Le couchant ocellé entrait par les fenêtres de son cabinet d’étude.

« Sans doute, » acquiesçai-je. « N’est-ce point là le plus subtil encens qui puisse flatter une Divinité littéraire ?…

— Taisez-vous, » interrompit San Giovanni. « J’ai la nausée de tout ce qui s’exprime en vers ou en prose.
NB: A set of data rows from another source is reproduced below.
Lemma build_fields_yields id fi fs schema s : counts_ok fs ->
  outcome safe (build_fields p id fi fs schema s) (fun r =>
    grows s r.1 (fields_lanes schema id fi fs) /\
    (blen (in_channels r.1) <= 2 ^ 32 -> Forall (fk_registered r.1) r.2)).
Proof using Hrel.
  intros H. revert fi s. induction H as [|f fs Hf Hfs IH]; intros fi s; cbn [build_fields fields_lanes].
  { apply outcome_ret. split; [apply grows_none|by constructor]. }
  eapply outcome_bind; [by apply build_field_yields|]. intros [s1 fk] _ [G1 K1].
  eapply outcome_bind; [apply IH|]. intros [s2 fks] _ [G2 K2]. apply outcome_ret. cbn in *.
  split; [by eapply grows_trans|]. intros Hb. constructor; [|by apply K2].
  eapply fk_registered_grows; [exact G2|]. apply K1. apply grows_length in G2.
  pose proof (fields_lanes_nonneg schema id (fi + 1) fs Hfs). lia.
Qed.

Definition entries_lanes (schema : Schema) (es : list SchemaEntry) : Z :=
  foldr (fun e n => entry_lanes schema e + n) 0 es.

(** The store is typed whether or not the schema is accepted, has at most [b]
    channels, and an accepted map is well typed. *)
Definition registered (b : Z) (r : Inner * (MapError + ChannelMap)) : Prop :=
  typed r.1 /\ blen (in_channels r.1) <= b /\ match r.2 with inr m => map_typed r.1 m | inl _ => True end.

Lemma build_entries_typed b schema es s m : b <= 2 ^ 32 ->
  Forall (fun e => counts_ok (se_fields e)) es -> typed s -> map_typed s (mkChannelMap m) ->
  blen (in_channels s) + entries_lanes schema es <= b ->
  outcome safe (build_entries p es schema s m) (registered b).
Proof using Hrel.
  intros H32 H. revert s m. induction H as [|e es He Hes IH]; intros s m Ht Hm Hb; cbn [build_entries].
  { apply outcome_ret. split_and!; [done| |done]. cbn in Hb |- *. lia. }
  cbn [entries_lanes foldr] in Hb. fold (entries_lanes schema es) in Hb.
  assert (0 <= entries_lanes schema es).
  { clear -Hes. induction Hes as [|a l Ha Hl IH]; cbn; [done|]. fold (entries_lanes schema l).
    pose proof (fields_lanes_nonneg schema (se_id a) 0 (se_fields a) Ha). unfold entry_lanes at 1. lia. }
  pose proof (fields_lanes_nonneg schema (se_id e) 0 (se_fields e) He). fold (entry_lanes schema e) in *.
  destruct (m !! se_id e); [apply outcome_ret; split_and!; [done|cbn; lia|done]|]. unfold build_entry.
  eapply outcome_bind with (P := fun r => grows s r.1 (entry_lanes schema e) /\ Forall (fk_registered r.1) (em_fields r.2)).
  - eapply outcome_bind; [by apply build_fields_yields|]. intros [s1 fks] _ [G K]. apply outcome_ret. cbn in *.
    split; [done|]. apply K. apply grows_length in G. unfold entry_lanes in *. lia.
  - intros [s1 em] _ [G K]. cbn in *. apply IH.
    + by eapply grows_typed.
    + intros id em' Hid. cbn in Hid. apply lookup_insert_Some in Hid as [[_ <-]|[_ Hid]]; [done|].
      eapply Forall_impl; [by eapply Hm|]. intros fk. by eapply fk_registered_grows.
    + apply grows_length in G. lia.
Qed.

(** A decoded schema needs at most this many channels. *)
Definition lanes_max : Z := 512 * 16 * 255.
Lemma fields_lanes_le schema id fi fs : Forall bitfield_wf (sc_bitfields schema) -> Forall field_wf fs ->
  fields_lanes schema id fi fs <= 255 * blen fs.
Proof.
  intros Hbf H. revert fi. induction H as [|f fs Hf Hfs IH]; intros fi; cbn [fields_lanes]; [done|].
  rewrite blen_cons. specialize (IH (fi + 1)). enough (field_lanes schema id (wrap 16 fi) f <= 255) by lia.
  destruct Hf as (_ & _ & _ & Hc). unfold in_u in Hc. unfold field_lanes. destruct (is_numeric _); [lia|].
  destruct (negb _); [lia|]. destruct (fd_ty f); try lia.
  destruct (Schema_bitfield _ _ _) as [bf|] eqn:E; [|lia].
  assert (blen (bf_bits bf) <= 32).
  { unfold Schema_bitfield in E. apply find_some in E as [E _].
    rewrite Forall_forall in Hbf. by apply Hbf, list_elem_of_In. }
  destruct (bool_decide _); lia.
Qed.

Lemma schema_lanes_le schema : schema_wf schema -> schema_lanes schema <= lanes_max.
Proof.
  unfold lanes_max.
  intros (Hn & _ & _ & He & _ & Hb). unfold schema_lanes.
  enough (Hg : forall es, Forall entry_wf es -> entries_lanes schema es <= 255 * 16 * blen es).
  { specialize (Hg _ He). unfold entries_lanes in Hg. lia. }
  induction 1 as [|e es Hew Hes IH]; cbn; [done|]. fold (entries_lanes schema es). rewrite blen_cons.
  destruct Hew as (_ & _ & _ & _ & Hf & Hfw). unfold entry_lanes at 1.
  pose proof (fields_lanes_le schema (se_id e) 0 (se_fields e) Hb Hfw). lia.
Qed.

Lemma ChannelMap_build_typed b buf schema s : Schema_decode buf = Ok schema -> typed s ->
  blen (in_channels s) + lanes_max <= b -> b <= 2 ^ 32 -> outcome safe (ChannelMap_build p schema s) (registered b).
Proof using Hrel.
  intros Hd Ht Hc H32. pose proof (Schema_decode_Ok_wf _ _ Hd) as Hwf. pose proof (schema_lanes_le _ Hwf).
  apply build_entries_typed; [done|by apply entry_counts_ok|done|by intros id em Hid|]. unfold entries_lanes. fold (schema_lanes schema). lia.
Qed.

(** ** Connecting and receiving *)

(** The schema a connection offers in its handshake. *)
Definition offered (st : stream) : option Schema :=
  let '(st, r) := read_len st in
  match r with
  | inl _ => None
  | inr len =>
    match (read_exact_or_eof st (Z.to_nat len)).2 with
    | inl _ => None
    | inr buf => match Schema_decode buf with Ok schema => Some schema | _ => None end
    end
  end.

(** A connection whose schema, if it offers one, can be served. *)
Definition sane_offer (c : option stream) : Prop :=
  match c with
  | Some st => match offered st with Some schema => schema_sane schema | None => True end
  | None => True
  end.

(** The source's view of the store and of the peers still to come. *)
Definition map_fits (s : Inner) (m : ChannelMap) : Prop := map_agrees s m /\ (safe -> map_safe m).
— Moi aussi, » sourit ma Prêtresse.

Dédaigneuse, elle se tourna vers moi.

« Sais-tu pourquoi je me plais dans la compagnie de cet aimable gentilhomme que tu appelles ridiculement le Prostitué ? Parce qu’il a prononcé l’autre jour ce mot exquis : « Moi, mademoiselle, je ne lis jamais. » Si j’avais en moi la possibilité d’aimer, je lui aurais voué une passion profonde pour ce mot, jailli de sa bienfaisante ignorance comme d’une source très claire.

— Pourquoi écrivez-vous, San Giovanni ? » m’étonnai-je. « Cette faiblesse m’afflige chez un être aussi intelligent que vous. Passe-temps comme un autre, et supérieur à l’art de massacrer des mouches, mais divertissement sans grâce, vous le reconnaissez vous-même.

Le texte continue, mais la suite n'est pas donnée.